Activity: Each line of the listing that contains "reflexivity" should be found and copied.

· · ·

(** The schedule of a call on a closed client: [do] registers nothing and
    puts the client-closed error in the call's channel. *)
Lemma do_then_recv_closed call (wr : option string) c :
  closing c || shutdown c = true → m c = false →
  chans c !! call_done call = Some (mkChan 1 []) →
  do_then_recv json_Marshal wr [] call c =
  Done tt (mkClient (calls c) (closing c) (shutdown c) (seqId c) (reqMutex c) false
             (<[call_done call := mkChan 1 [error_Response ErrClientClosed]]> (chans c))
             (conn_closed c)
             (trace c ++
                [EvLock MapMutex; EvUnlock MapMutex;
                 EvSend (call_done call) (error_Response ErrClientClosed)])).
Proof.
  intros Hclosed Hm Hch. unfold do_then_recv, Client_do, chan_send, Lock, Unlock.
  run_M. rewrite Hm. simpl. rewrite Hclosed. simpl. rewrite Hch. simpl.
  unfold log. simpl. by rewrite <- !app_assoc.
Qed.


(** A call on a closed client.  When [closing] or [shutdown] is set, [Call]
    with a well-formed name returns the client-closed error and leaves the
    destination alone; the call is not registered and nothing is encoded on
    the socket. *)
Theorem Client_Call_closed (method : string) (in_ : Value) (out : option Value)
    (wr : option string) c :
  two_parts method →
  closing c || shutdown c = true → m c = false →
  ∃ c', Client_Call json_Unmarshal method in_ out
          (do_then_recv json_Marshal wr []) c
        = Done (Some ErrClientClosed, out) c' ∧
        calls c' = calls c ∧
        closing c' = closing c ∧ shutdown c' = shutdown c ∧
        new_events c c' =
          [EvLock MapMutex; EvUnlock MapMutex;
           EvSend (fresh (dom (chans c))) (error_Response ErrClientClosed)].
Proof.
  intros Htwo Hclosed Hm.
  destruct (proj2 (parseCall_accepts method in_ c) Htwo) as (newCall & c1 & Hparse).
  destruct (parseCall_inv _ _ _ _ _ Hparse) as [Hcall Hc1].
  unfold Client_Call. run_M. rewrite Hparse.
  rewrite (do_then_recv_closed newCall wr c1);
    [|by subst c1..|subst; simpl; by rewrite lookup_insert_eq].
  subst newCall c1. unfold chan_recv. simpl. rewrite lookup_insert_eq.
  eexists. split; [reflexivity|]. simpl. split_and!; try done. by events_norm.
Qed.

(** A call whose write fails.  On a client that is not closed, with the
    mutexes free: when the write on the socket fails with a non-empty text,
    [Call] returns an error with that text and leaves the destination alone;
    the call was registered and is taken out of the map again. *)
Theorem Client_Call_write_error (method : string) (in_ : Value) (out : option Value)
    (e : string) c :
  let id := ((seqId c + 1) mod 2 ^ 32)%N in
  two_parts method → e ≠ "" →
  closing c = false → shutdown c = false → reqMutex c = false → m c = false →
  ∃ c', Client_Call json_Unmarshal method in_ out
          (do_then_recv json_Marshal (Some e) []) c
        = Done (Some e, out) c' ∧
        calls c' = delete id (calls c) ∧
        reqMutex c' = false ∧ m c' = false ∧
        ∃ req,
          req_Id req = id ∧ req_Method req = method ∧
          new_events c c' =
            [EvLock MapMutex; EvStore id; EvUnlock MapMutex;
             EvLock ReqMutex; EvEncode req; EvUnlock ReqMutex;
             EvLock MapMutex; EvDelete id; EvUnlock MapMutex;
             EvSend (fresh (dom (chans c))) (error_Response e)].
Proof.
  intros id Htwo He Hcl Hsh Hreq Hm.
  destruct (proj2 (parseCall_accepts method in_ c) Htwo) as (newCall & c1 & Hparse).
  destruct (parseCall_inv _ _ _ _ _ Hparse) as [Hcall Hc1].
  fold id in Hcall, Hc1.
  unfold Client_Call, do_then_recv. run_M. rewrite Hparse.
  subst newCall c1.
  unfold Client_do, send, chan_send, chan_recv, Lock, Unlock, map_store, map_delete,
    encoder_Encode.
  run_M. rewrite Hm. simpl. rewrite Hcl, Hsh. simpl. rewrite Hreq. simpl.
  repeat (rewrite lookup_insert_eq; simpl).
  eexists. split.
  { unfold Call_reply, is_empty. simpl. by rewrite bool_decide_eq_false_2. }
  simpl. rewrite delete_insert_eq. split_and!; try done.
  eexists. split; [|split]; [| |by events_norm]; done.
Qed.

(** Two calls under one id (the counter has gone round): [do] for the newer
    call replaces the entry of the older one, the Response for that id is put
    in the channel of the newer call, and the entry is removed; the channel
    of the older call has received nothing and no entry is left that could
    get it a Response. *)
Theorem Client_do_id_collision (old new : Call Value) resp c :
  calls c !! call_id new = Some old →
  call_done new ≠ call_done old →
  chans c !! call_done new = Some (mkChan 1 []) →
  closing c = false → shutdown c = false → reqMutex c = false → m c = false →
  resp_Id resp = call_id new →
  ∃ c1 c2,
    Client_do json_Marshal new None c = Done tt c1 ∧
    calls c1 !! call_id new = Some new ∧
    recv_step resp c1 = Done tt c2 ∧
    chans c2 !! call_done new = Some (mkChan 1 [resp]) ∧
    chans c2 !! call_done old = chans c !! call_done old ∧
    calls c2 !! call_id new = None.
Proof.
  intros Hold Hne Hch Hcl Hsh Hreq Hm Hid.
  rewrite Client_do_registers by done.
  do 2 eexists. split; [reflexivity|]. simpl.
  split; [by rewrite lookup_insert_eq|].
  unfold recv_step, map_lookup, chan_send, Lock, Unlock, map_delete. run_M.
  rewrite Hid, lookup_insert_eq. simpl. rewrite Hch. simpl.
  split; [reflexivity|]. simpl.
  rewrite lookup_insert_eq, lookup_insert_ne, lookup_delete_eq by done. done.
Qed.

(** *** What no operation undoes *)

#[local] Existing Instances M_ret M_bind.

Lemma only_grows_refl c : only_grows c c.
Proof. unfold only_grows. split_and!; try done. by eauto. Qed.

Lemma only_grows_trans c1 c2 c3 :
  only_grows c1 c2 → only_grows c2 c3 → only_grows c1 c3.
Proof.
  intros (Hcl & Hsh & Hcc & Htr & Hch) (Hcl' & Hsh' & Hcc' & Htr' & Hch').
  unfold only_grows. split_and!.
  - congruence.
  - by auto.
  - lia.
  - by etrans.
  - intros ch q Hq. destruct (Hch ch q Hq) as (q1 & Hq1 & Hcap1 & Hbuf1).
    destruct (Hch' ch q1 Hq1) as (q2 & Hq2 & Hcap2 & Hbuf2).
    exists q2. split_and!; [done | congruence | by etrans].
Qed.

Lemma grows_ret {A} (a : A) : grows (mret a : M Value A).
Proof. intros c. apply only_grows_refl. Qed.

Lemma grows_bind {A B} (ma : M Value A) (f : A → M Value B) :
  grows ma → (∀ a, grows (f a)) → grows (ma ≫= f).
Proof.
  intros Hma Hf c. specialize (Hma c). run_M.
  destruct (ma c) as [a c1|c1]; simpl in *; [|done].
  eapply only_grows_trans; [exact Hma|]. apply Hf.
Qed.

Lemma grows_gets {A} (f : Client Value → A) : grows (gets f).
Proof. intros c. apply only_grows_refl. Qed.

(** A state change that keeps [closing], the socket and the channels, does
    not clear [shutdown] and extends the trace. *)
Lemma only_grows_fields c c' :
  closing c' = closing c → (shutdown c = true → shutdown c' = true) →
  conn_closed c' = conn_closed c → trace c `prefix_of` trace c' →
  chans c' = chans c → only_grows c c'.
Proof.
  intros Hcl Hsh Hcc Htr Hch. unfold only_grows.
  split_and!; [done | done | lia | done |].
  intros ch q Hq. exists q. rewrite Hch. done.
Qed.

Lemma grows_Lock (l : lock) : grows (Lock (Value:=Value) l).
Proof.
  intros c. unfold Lock. destruct (held l c); simpl; [apply only_grows_refl|].
  destruct l; apply only_grows_fields; simpl; try done; by apply prefix_app_r.
Qed.

Lemma grows_Unlock (l : lock) : grows (Unlock (Value:=Value) l).
Proof.
  intros c. destruct l; apply only_grows_fields; simpl; try done;
    by apply prefix_app_r.
Qed.

Lemma grows_map_lookup (id : N) : grows (map_lookup (Value:=Value) id).
Proof. intros c. apply only_grows_fields; simpl; try done. by apply prefix_app_r. Qed.

Lemma grows_map_store (id : N) call : grows (map_store id call).
Proof. intros c. apply only_grows_fields; simpl; try done. by apply prefix_app_r. Qed.

Lemma grows_map_delete (id : N) : grows (map_delete (Value:=Value) id).
Proof. intros c. apply only_grows_fields; simpl; try done. by apply prefix_app_r. Qed.

Lemma grows_map_range : grows (map_range (Value:=Value)).
Proof. intros c. apply only_grows_fields; simpl; try done. by apply prefix_app_r. Qed.

Lemma grows_set_shutdown : grows (modify (set_shutdown (Value:=Value) true)).
Proof. intros c. by apply only_grows_fields. Qed.

Lemma grows_encoder_Encode (req : Request) (wr : option string) :
  grows (encoder_Encode (Value:=Value) req wr).
Proof. intros c. apply only_grows_fields; simpl; try done. by apply prefix_app_r. Qed.

Lemma grows_conn_Close : grows (conn_Close (Value:=Value)).
Proof.
  intros c. unfold only_grows. simpl. split_and!; try done; try lia.
  - by apply prefix_app_r.
  - by eauto.
Qed.

Lemma grows_atomic_AddUint32_seqId : grows (atomic_AddUint32_seqId (Value:=Value)).
Proof. intros c. by apply only_grows_fields. Qed.

Lemma grows_make_chan (cap : nat) : grows (make_chan (Value:=Value) cap).
Proof.
  intros c. unfold only_grows. simpl. split_and!; try done.
  intros ch q Hq. exists q. split; [|done].
  rewrite lookup_insert_ne; [done|]. intros <-.
  assert (fresh (dom (chans c)) ∉ dom (chans c)) as Hfresh by apply is_fresh.
  apply Hfresh. apply elem_of_dom. by eauto.
Qed.

Lemma grows_chan_send (ch : N) r : grows (chan_send (Value:=Value) ch r).
Proof.
  intros c. unfold chan_send.
  destruct (chans c !! ch) as [q|] eqn:Hq; simpl; [|apply only_grows_refl].
  destruct (length (chan_buf q) <? chan_cap q)%nat; simpl; [|apply only_grows_refl].
  unfold only_grows. simpl. split_and!; try done.
  - by apply prefix_app_r.
  - intros ch' q' Hq'. destruct (decide (ch = ch')) as [<-|Hne].
    + rewrite lookup_insert_eq. eexists. split; [done|]. simpl.
      rewrite Hq in Hq'. injection Hq' as <-. split; [done|]. by apply prefix_app_r.
    + rewrite lookup_insert_ne by done. by eauto.
Qed.

Lemma grows_forM_ {A} (xs : list A) (body : A → M Value unit) :
  (∀ x, grows (body x)) → grows (forM_ xs body).
Proof.
  intros Hbody. induction xs as [|x xs IH]; simpl.
  - apply grows_ret.
  - apply grows_bind; [apply Hbody | intros _; exact IH].
Qed.

(** Splits a program into its operations and closes each with its lemma. *)
Ltac grows_steps :=
  repeat first
    [ apply grows_ret | apply grows_gets
    | apply grows_Lock | apply grows_Unlock
    | apply grows_map_lookup | apply grows_map_store | apply grows_map_delete
    | apply grows_map_range | apply grows_set_shutdown
    | apply grows_encoder_Encode | apply grows_conn_Close
    | apply grows_atomic_AddUint32_seqId | apply grows_make_chan
    | apply grows_chan_send
    | apply grows_forM_; intros ?
    | apply grows_bind; [|intros ?]
    | match goal with
      | |- grows (if ?b then _ else _) => destruct b
      | |- grows (match ?x with _ => _ end) => destruct x
      end ].

Lemma grows_parseCall (method : string) (in_ : Value) : grows (parseCall method in_).
Proof. unfold parseCall. grows_steps. Qed.

Lemma grows_send call (wr : option string) : grows (send json_Marshal call wr).
Proof. unfold send. grows_steps. Qed.

Lemma grows_Client_do call (wr : option string) :
  grows (Client_do json_Marshal call wr).
Proof. unfold Client_do. grows_steps; apply grows_send. Qed.

Lemma grows_recv_step resp : grows (recv_step (Value:=Value) resp).
Proof. unfold recv_step. grows_steps. Qed.

Lemma grows_recv_shutdown (err : string) : grows (recv_shutdown (Value:=Value) err).
Proof. unfold recv_shutdown. grows_steps. Qed.

Lemma grows_recv (decoded : list Response) (err : string) :
  grows (recv (Value:=Value) decoded err).
Proof.
  unfold recv. apply grows_bind; [|intros _; apply grows_recv_shutdown].
  apply grows_forM_. intros resp. apply grows_recv_step.
Qed.

Lemma grows_Close : grows (Close (Value:=Value)).
Proof. unfold Close. grows_steps. Qed.

Lemma outcome_state_void {A} (o : outcome (Client Value) A) :
  outcome_state (void o) = outcome_state o.
Proof. by destruct o. Qed.

(** No operation of the tracker undoes anything, wherever it stops: the
    [closing] flag is never written, [shutdown] is never cleared, the socket
    is never reopened, the trace is only extended, and no channel is removed,
    resized or emptied. *)
Theorem tracker_only_grows (op : tracker_op Value) c :
  only_grows c (outcome_state (run_op json_Marshal op c)).
Proof.
  destruct op; simpl; rewrite ?outcome_state_void.
  - apply grows_parseCall.
  - apply grows_send.
  - apply grows_Client_do.
  - apply grows_recv_step.
  - apply grows_recv_shutdown.
  - apply grows_recv.
  - apply grows_Close.
Qed.

(** *** Locks *)

Lemma chan_send_outcome (ch : N) r c :
  match chan_send ch r c with
  | Done _ c1 => reqMutex c1 = reqMutex c ∧ m c1 = m c ∧
                 trace c1 = trace c ++ [EvSend ch r]
  | Blocked c1 => c1 = c
  end.
Proof.
  unfold chan_send. destruct (chans c !! ch) as [q|]; [|done].
  destruct (length (chan_buf q) <? chan_cap q)%nat; done.
Qed.

(** The fan-out loop, wherever it stops: it has sent to the first [k] calls,
    in order, and has left the mutexes alone. *)
Lemma forM_send_frame r (cs : list (Call Value)) c :
  let c' := outcome_state (forM_ cs (λ call, chan_send (call_done call) r) c) in
  reqMutex c' = reqMutex c ∧ m c' = m c ∧
  ∃ k, trace c' = trace c ++ ((λ call, EvSend (call_done call) r) <$> take k cs).
Proof.
  revert c. induction cs as [|call cs IH]; intros c; simpl.
  - split_and!; try done. exists 0%nat. simpl. by rewrite app_nil_r.
  - run_M. pose proof (chan_send_outcome (call_done call) r c) as Hsend.
    destruct (chan_send (call_done call) r c) as [[] c1|c1]; simpl.
    + destruct Hsend as (Hreq & Hm & Htr).
      destruct (IH c1) as (Hreq' & Hm' & k & Htr').
      split_and!; [congruence | congruence |].
      exists (S k). rewrite Htr', Htr, <- app_assoc. done.
    + subst c1. split_and!; try done. exists 0%nat. simpl. by rewrite app_nil_r.
Qed.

· · ·

Exercise output:
  eexists. split; [reflexivity|]. simpl. split_and!; try done. by events_norm.
  do 2 eexists. split; [reflexivity|]. simpl.
  split; [reflexivity|]. simpl.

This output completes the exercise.